He'll be in hospital for three to four weeks, which is sufficient.

" He meets my eyes. "You have the access.

You have the opportunity. The next time you're with him. "

I look at the case.

I pick it up.

"The next time I'm with him," I say.

"Yes." He stands. "And Nadia. The Antwerp flag. If you hear anything about it from Costello's side—"

"I'll tell you immediately," I say.

He leaves.

I sit in the coffee shop for four minutes after he goes. The case is in my hand. I look at it.

Two capsules. Tasteless. Odorless. Three to four weeks in hospital.

I think about a man who checks the circulation twice. Who left the window unlatched. Who said you matter in the specific register of someone who means it and doesn't say things they don't mean. Who will, if I walk back through the door of the safehouse, believe I'm there because I chose to be.

I think about Dara.

Because that's the part I haven't named yet and the part that Viktor has been managing without naming it either.

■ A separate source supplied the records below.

(** * MCP client of gemini-cli-mini: discovery, filtering and status tracking

    A shallow embedding of [src/core/mcp/mcp-client.js] together with the
    tool registry it registers into ([src/core/client.js],
    [src/tools/mcp-integration.js]).

    Conventions of the embedding.
    - A JavaScript field that may be [undefined] is an [option]; for strings
      the code tests truthiness, so [Some ""] behaves as [None] wherever the
      source writes [if (x)] or [!x], and differs from it wherever the source
      writes [x ?? d].
    - An object used as a dictionary whose iteration order is observable
      (the server map handed to [Object.entries]) is the list of its entries;
      maps that are only looked up ([Map], [process.env], header and
      environment objects) are [gmap]s.
    - Mutable module state and the console are fields of one [World] record
      threaded through the code; every observable action is also appended to
      a trace, oldest first.
    - [async] functions are cut at their [await]s into segments; a pending
      pipeline is resumed by a scheduler label, so every interleaving of the
      per-server pipelines is a run of the model.  Every awaited operation
      settles: a handshake or request that hangs is ended by its timeout and
      settles with an error.
    - Status listeners are observers: a call of a listener is an event of
      the trace, it returns normally and does not touch the listener array.
    - Time is not modelled; of a timeout only the value handed to the
      protocol runtime is. *)

From Stdlib Require Import ZArith String Ascii List Bool.
From stdpp Require Import base option list strings gmap.

Local Open Scope string_scope.
Local Open Scope Z_scope.

(** ** Constants and enumerations (lines 19-44) *)

Definition MCP_DEFAULT_TIMEOUT_MSEC : Z := 10 * 60 * 1000.

Inductive MCPServerStatus :=
| DISCONNECTED
| CONNECTING
| CONNECTED.

Inductive MCPDiscoveryState :=
| NOT_STARTED
| IN_PROGRESS
| COMPLETED.

Definition MCPServerStatus_value (s : MCPServerStatus) : string :=
  match s with
  | DISCONNECTED => "disconnected"
  | CONNECTING => "connecting"
  | CONNECTED => "connected"
  end.

Definition MCPDiscoveryState_value (s : MCPDiscoveryState) : string :=
  match s with
  | NOT_STARTED => "not_started"
  | IN_PROGRESS => "in_progress"
  | COMPLETED => "completed"
  end.

#[global] Instance MCPServerStatus_eq_dec : EqDecision MCPServerStatus.
Proof. solve_decision. Defined.

#[global] Instance MCPDiscoveryState_eq_dec : EqDecision MCPDiscoveryState.
Proof. solve_decision. Defined.

(** ** JavaScript values used by the client *)

(** [Error] objects: the class that made them and their message.  An
    object of a class of the protocol runtime, such as [McpError], has that
    class's [name]. *)
Inductive ErrorCtor :=
| CtorError
| CtorTypeError
| CtorClass (name : string).

Record JsError := MkError { err_ctor : ErrorCtor; message : string }.

#[global] Instance ErrorCtor_eq_dec : EqDecision ErrorCtor.
Proof. solve_decision. Defined.

#[global] Instance JsError_eq_dec : EqDecision JsError.
Proof. solve_decision. Defined.

Definition new_Error (msg : string) : JsError := MkError CtorError msg.
Definition new_TypeError (msg : string) : JsError := MkError CtorTypeError msg.

(** [Error.prototype.toString], which [`${error}`] and [String(error)]
    call: the message alone when the name is empty, the name alone when the
    message is empty. *)
Definition Error_name (e : JsError) : string :=
  match err_ctor e with
  | CtorError => "Error"
  | CtorTypeError => "TypeError"
  | CtorClass name => name
  end.

Definition Error_toString (e : JsError) : string :=
  if String.eqb (Error_name e) "" then message e
  else if String.eqb (message e) "" then Error_name e
  else Error_name e +:+ ": " +:+ message e.

(** [error.message || String(error)] and [error.message || error] inside
    a template. *)
Definition message_or_string (e : JsError) : string :=
  if String.eqb (message e) "" then Error_toString e else message e.

(** Truthiness of a possibly undefined string: [undefined] and [""] are
    falsy. *)
Definition truthy (v : option string) : bool :=
  match v with
  | None => false
  | Some s => negb (String.eqb s "")
  end.

(** [Array.prototype.includes] and [Array.prototype.some]. *)
Definition Array_includes (l : list string) (x : string) : bool :=
  existsb (String.eqb x) l.

Definition Array_some {A} (p : A → bool) (l : list A) : bool :=
  existsb p l.

(** [String.prototype.startsWith] and [String.prototype.includes]. *)
Definition startsWith (s p : string) : bool := String.prefix p s.

Definition String_includes (s sub : string) : bool :=
  match String.index 0 sub s with
  | Some _ => true
  | None => false
  end.

(** Console output. *)
Inductive ConsoleLine :=
| ConsoleWarn (text : string)
| ConsoleError (text : string).

(** ** Server descriptors ([MCPServerConfig], mcp-config.js typedef) *)

Record MCPServerConfig := {
  command : option string;
  args : option (list string);
  env : option (gmap string string);
  cwd : option string;
  url : option string;
  httpUrl : option string;
  headers : option (gmap string string);
  timeout : option Z;
  includeTools : option (list string);
  excludeTools : option (list string);
}.

(** The server map [Record<string, MCPServerConfig>], as the list that
    [Object.entries] returns.  Keys of an object are unique. *)
Definition Servers := list (string * MCPServerConfig).

Fixpoint obj_get (k : string) (o : Servers) : option MCPServerConfig :=
  match o with
  | [] => None
  | (k', v) :: o' => if String.eqb k k' then Some v else obj_get k o'
  end.

(** [o[k] = v]: an existing key keeps its place, a new key goes last. *)
Fixpoint obj_set (k : string) (v : MCPServerConfig) (o : Servers) : Servers :=
  match o with
  | [] => [(k, v)]
  | (k', v') :: o' =>
      if String.eqb k k' then (k, v) :: o' else (k', v') :: obj_set k v o'
  end.

Fixpoint keys_unique (ks : list string) : bool :=
  match ks with
  | [] => true
  | k :: ks' => negb (Array_includes ks' k) && keys_unique ks'
  end.

Definition well_formed (o : Servers) : bool := keys_unique (map fst o).

(** ** Function declarations and proxy tools *)

(** A parameter schema: the JSON the server sent, or the literal
    [{ type: 'object', properties: {} }] the client substitutes. *)
Inductive JsonSchema :=
| SchemaOf (json : string)
| SchemaEmptyObject.

Record FunctionDeclaration := {
  fd_name : option string;
  fd_description : option string;
  fd_parametersJsonSchema : option JsonSchema;
}.

(** [DiscoveredMCPTool] (lines 447-472).  [mcpCallableTool] is a reference
    to the callable wrapper of one client; the client is named by its
    server. *)
Record DiscoveredMCPTool := {
  tool_mcpCallableTool : string;
  tool_serverName : string;
  tool_name : string;
  tool_description : string;
  tool_schema : JsonSchema;
  tool_timeout : Z;
}.

(** ** isEnabled (lines 383-407) *)

Definition isEnabled (funcDecl : FunctionDeclaration) (mcpServerName : string)
    (mcpServerConfig : MCPServerConfig) : list ConsoleLine * bool :=
  match fd_name funcDecl with
  | None | Some EmptyString =>
      ([ConsoleWarn ("Discovered a function declaration without a name from MCP server '"
                     +:+ mcpServerName +:+ "'. Skipping.")], false)
  | Some name =>
      if match excludeTools mcpServerConfig with
         | Some ex => Array_includes ex name
         | None => false
         end
      then ([], false)
      else
        ([], match includeTools mcpServerConfig with
             | None => true
             | Some inc =>
                 Array_some
                   (λ tool, String.eqb tool name || startsWith tool (name +:+ "("))
                   inc
             end)
  end.

(** Whether [isEnabled] accepts a declaration, without its console
    output. *)
Definition keeps (mcpServerName : string) (mcpServerConfig : MCPServerConfig)
    (funcDecl : FunctionDeclaration) : bool :=
  (isEnabled funcDecl mcpServerName mcpServerConfig).2.

(** ** Tool discovery (lines 226-263, 412-427) *)

(** One element of [listResult.tools] as it arrives from the server. *)
Record WireTool := {
  wt_name : option string;
  wt_description : option string;
  wt_inputSchema : option JsonSchema;
}.

(** The [tools] field of a [tools/list] result: missing, [null], a value
    that is no array (and has no [map]), or an array. *)
Inductive ToolsField :=
| ToolsUndefined
| ToolsNull
| ToolsNotArray
| ToolsArray (tools : list WireTool).

(** The [functionDeclarations] field of what [mcpCallableTool.tool()]
    resolves to. *)
Inductive Declarations :=
| DeclNotArray
| DeclArray (decls : list FunctionDeclaration).

(** The callback of [listResult.tools.map] (lines 421-425). *)
Definition functionDeclaration_of (tool : WireTool) : FunctionDeclaration :=
  {| fd_name := wt_name tool;
     fd_description := wt_description tool;
     fd_parametersJsonSchema := wt_inputSchema tool |}.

Dara is in Astoria keeping the light on, and Dara is on Viktor's roster, and if I decline this assignment Viktor will give me a different one and the different one will involve Dara in the field in a building she's not ready to be in, and the outcome of that has a probability distribution I've already calculated and don't want to look at directly.

My father declined an assignment.

He died at forty-four.

I look at the case.

I look at it for a long time.

Then I put it in my pocket and I stand and I leave the coffee shop and I walk out into the morning and the city continues not caring that I'm in it, which is one of the things I've come to rely on.

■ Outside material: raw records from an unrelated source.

(** * ladon: the Postgres policy store (policy/postgres/postgres.go)

    A shallow embedding of [Store.CreateSchemas], [Store.Create],
    [Store.Get], [Store.Delete], [Store.FindPoliciesForSubject], [getLinked]
    and [createLink], over a model of the four tables the schema declares
    and of the [database/sql] calls the code makes.  The collaborators the
    store imports (the template compiler, the JSON codec, the
    regular-expression operator of the database) are an interface; a
    reference implementation of it is given further down and is used for the
    concrete runs. *)

From Stdlib Require Import List String Ascii Bool Arith Lia Permutation.
Import ListNotations.
Local Open Scope string_scope.
Local Open Scope list_scope.

(** ** Go values *)

(** Go [error] values.  The store compares errors with the sentinels
    [sql.ErrNoRows] and returns [pkg.ErrNotFound]; [errors.New(err)] of
    go-errors wraps an error in a fresh value that carries it. *)
Inductive error : Type :=
| sql_ErrNoRows
| sql_ErrTxDone
| pkg_ErrNotFound
| ErrOther (msg : string)
| errors_New (e : error).

(** A Go result pair [(v, err)]: the value when [err == nil], else the error. *)
Inductive result (A : Type) : Type :=
| Ok (a : A)
| Err (e : error).
Arguments Ok {A} a.
Arguments Err {A} e.

(** What a call does: it returns, or it panics (nil pointer dereference). *)
Inductive outcome (A : Type) : Type :=
| Ret (a : A)
| Panic.
Arguments Ret {A} a.
Arguments Panic {A}.

Definition error_eq_dec (a b : error) : {a = b} + {a <> b}.
Proof. decide equality; apply string_dec. Defined.

(** [carries reported e]: the error value [reported] is [e] or wraps it. *)
Fixpoint carries (reported e : error) : bool :=
  if error_eq_dec reported e then true
  else match reported with
       | errors_New inner => carries inner e
       | _ => false
       end.

(** ** Collaborators *)

(** The packages the store calls and that are not part of it:
    [compiler.CompileRegex] (the text is [reg.String()] of the compiled
    expression; on failure the expression returned is nil),
    [json.Marshal] / [json.Unmarshal] on the conditions, and the operator
    [subject ~* pattern] of the database. *)
Class Collaborators : Type := {
  Condition : Type;
  json_Marshal : list Condition -> error + string;
  json_Unmarshal : string -> error + list Condition;
  compiler_CompileRegex : string -> ascii -> ascii -> error + string;
  regex_match_ci : string -> string -> bool
}.

(** ** Tables *)

(** A row of [ladon_policy].  The columns [created_at] and [previous] are
    never written or read by the store and are left out.  The column [id],
    like [policy] of the link tables, is of type uuid: a row holds the text
    the column gives back, and ids are compared as that text (a text the
    column refuses makes the statement fail, as any failure of the backend
    does). *)
Record PolicyRow : Type := {
  row_id : string;
  row_description : string;
  row_effect : string;
  row_conditions : string
}.

(** A row of one of the three link tables. *)
Record LinkRow : Type := {
  link_compiled : string;
  link_template : string;
  link_policy : string
}.

Inductive LinkTable : Type :=
| ladon_policy_subject
| ladon_policy_permission
| ladon_policy_resource.

Record Database : Type := {
  ladon_policy : list PolicyRow;
  subject_rows : list LinkRow;
  permission_rows : list LinkRow;
  resource_rows : list LinkRow
}.

Definition empty_db : Database :=
  {| ladon_policy := []; subject_rows := []; permission_rows := [];
     resource_rows := [] |}.

Definition links (d : Database) (t : LinkTable) : list LinkRow :=
  match t with
  | ladon_policy_subject => subject_rows d
  | ladon_policy_permission => permission_rows d
  | ladon_policy_resource => resource_rows d
  end.

Definition set_links (d : Database) (t : LinkTable) (rows : list LinkRow)
  : Database :=
  match t with
  | ladon_policy_subject =>
      {| ladon_policy := ladon_policy d; subject_rows := rows;
         permission_rows := permission_rows d;
         resource_rows := resource_rows d |}
  | ladon_policy_permission =>
      {| ladon_policy := ladon_policy d; subject_rows := subject_rows d;
         permission_rows := rows; resource_rows := resource_rows d |}
  | ladon_policy_resource =>
      {| ladon_policy := ladon_policy d; subject_rows := subject_rows d;
         permission_rows := permission_rows d; resource_rows := rows |}
  end.

Definition has_policy (d : Database) (id : string) : bool :=
  existsb (fun r => row_id r =? id) (ladon_policy d).

Definition same_link (a b : LinkRow) : bool :=
  (link_template a =? link_template b) && (link_policy a =? link_policy b).

(** CHECK (effect='allow' OR effect='deny') *)
Definition effect_ok (e : string) : bool := (e =? "allow") || (e =? "deny").

(** The statements the store executes. *)
Inductive Stmt : Type :=
| InsertPolicy (row : PolicyRow)
| InsertLink (t : LinkTable) (row : LinkRow)
| DeletePolicy (id : string).

(** A statement on the tables, with the constraints of the schema: the
    primary key of [ladon_policy], its CHECK on [effect], the primary key
    [(template, policy)] of a link table, its foreign key, and ON DELETE
    CASCADE. *)
Definition exec_stmt (s : Stmt) (d : Database) : result Database :=
  match s with
  | InsertPolicy row =>
      if has_policy d (row_id row)
      then Err (ErrOther "duplicate key value violates unique constraint")
      else if effect_ok (row_effect row)
      then Ok {| ladon_policy := ladon_policy d ++ [row];
                 subject_rows := subject_rows d;
                 permission_rows := permission_rows d;
                 resource_rows := resource_rows d |}
      else Err (ErrOther "new row violates check constraint")
  | InsertLink t row =>
      if existsb (same_link row) (links d t)
      then Err (ErrOther "duplicate key value violates unique constraint")
      else if has_policy d (link_policy row)
      then Ok (set_links d t (links d t ++ [row]))
      else Err (ErrOther "violates foreign key constraint")
  | DeletePolicy id =>
      let keep := filter (fun l => negb (link_policy l =? id)) in
      Ok {| ladon_policy := filter (fun r => negb (row_id r =? id)) (ladon_policy d);
            subject_rows := keep (subject_rows d);
            permission_rows := keep (permission_rows d);
            resource_rows := keep (resource_rows d) |}
  end.

(** The queries that return one text column. *)
Inductive Query : Type :=
| SelectLinked (t : LinkTable) (policy : string)
| SelectSubjectMatch (subject : string)
| SelectGlobals.

(** p LEFT JOIN ps ON p.id = ps.policy: every pair that joins, and a policy
    row that joins with nothing once, with NULL for the right side. *)
Definition left_join (ps : list PolicyRow) (ls : list LinkRow)
  : list (PolicyRow * option LinkRow) :=
  flat_map (fun p =>
              match filter (fun l => row_id p =? link_policy l) ls with
              | [] => [(p, None)]
              | js => map (fun l => (p, Some l)) js
              end) ps.

Definition is_null {A : Type} (o : option A) : bool :=
  match o with None => true | Some _ => false end.

(** ** Policies *)

(** Modelled from the spec: the PolicyRecord a caller hands to [Create], seen
    through the getters of the [Policy] interface (package [policy] is not
    among the sources), over the type of its condition descriptors.  A nil
    conditions slice is [None]. *)
Record PolicyOver (Cond : Type) : Type := {
  GetID : string;
  GetDescription : string;
  GetSubjects : list string;
  GetEffect : string;
  GetResources : list string;
  GetPermissions : list string;
  GetConditions : option (list Cond);
  GetStartDelimiter : ascii;
  GetEndDelimiter : ascii
}.
Arguments GetID {Cond} _.
Arguments GetDescription {Cond} _.
Arguments GetSubjects {Cond} _.
Arguments GetEffect {Cond} _.
Arguments GetResources {Cond} _.
Arguments GetPermissions {Cond} _.
Arguments GetConditions {Cond} _.
Arguments GetStartDelimiter {Cond} _.
Arguments GetEndDelimiter {Cond} _.

(** Modelled from the spec: the PolicyRecord [Get] builds ([DefaultPolicy],
    whose declaration is not among the sources). *)
Record DefaultPolicyOver (Cond : Type) : Type := {
  ID : string;
  Description : string;
  Subjects : list string;
  Effect : string;
  Resources : list string;
  Permissions : list string;
  Conditions : list Cond
}.
Arguments ID {Cond} _.
Arguments Description {Cond} _.
Arguments Subjects {Cond} _.
Arguments Effect {Cond} _.
Arguments Resources {Cond} _.
Arguments Permissions {Cond} _.
Arguments Conditions {Cond} _.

Dara is awake when I get back to the apartment. She is in the kitchen with her coffee and her plant care book and the careful expression she has when she's been awake for longer than she should have been and is pretending she hasn't.

She looks at me.

I sit down across from her.

"How bad," she says.

I put the case on the table between us.

She looks at it. She looks at me. "Liam Costello," she says.

"Yes."

She is very quiet for a moment. "Are you going to do it."

I look at the case. At the two capsules, clear and small and precise. "He told me I matter," I say.

Dara looks at me.

"He said it like it was a fact," I say. "Not like he was trying to convince me of it. Like it was just a thing that was true and he was telling me because I should know." I look up at her. "I don't know what to do with that."

"I think you do know," she says gently. "I think that's why you're sitting here telling me about it instead of already having done it."

"If I don't do it he'll give it to you."

"Maybe." She wraps both hands around her cup.

"Or maybe it's time to stop letting Viktor decide what happens to both of us.

" She meets my eyes. "You've been building something there.

With him, with the Irish. I can see it in the way you talk about it.

I can see it in the way you don't talk about it.

" She pauses. "That's worth more than Viktor's next assignment. "

"It could get you killed," I say. "If I go against him and he retaliates and you're—"

"I know the risks I'm in," she says. "I've been in them since before you arrived. Don't make your decision based on what you think I need." She holds my gaze. "Make it based on what's true."

I look at the case.

What's true is that I have two capsules in a contact lens case and a man who said you matter and a choice that my father made once at forty-four and that I'm being asked to make at twenty-one, except mine is the inverse — not declining to hurt someone, but declining to hurt someone, which sounds like the same thing and is a different thing entirely.

"If I go back," I say. "If I walk back in there. He's going to know I left. He's going to know I went to Viktor."

"Yes."

"He'll be angry."

"Probably."

"He might not—" I stop. "He might decide it's too much. That the risk of me is too high to continue."

"He might," Dara says. "That's a real possibility." She looks at me steadily. "Is it a reason not to go."

I sit with the question.

I think about everything I've thought about this morning and the morning before it and the mornings before that, all the things I've filed in the unlabeled section and refused to look at directly. I open the section. I look.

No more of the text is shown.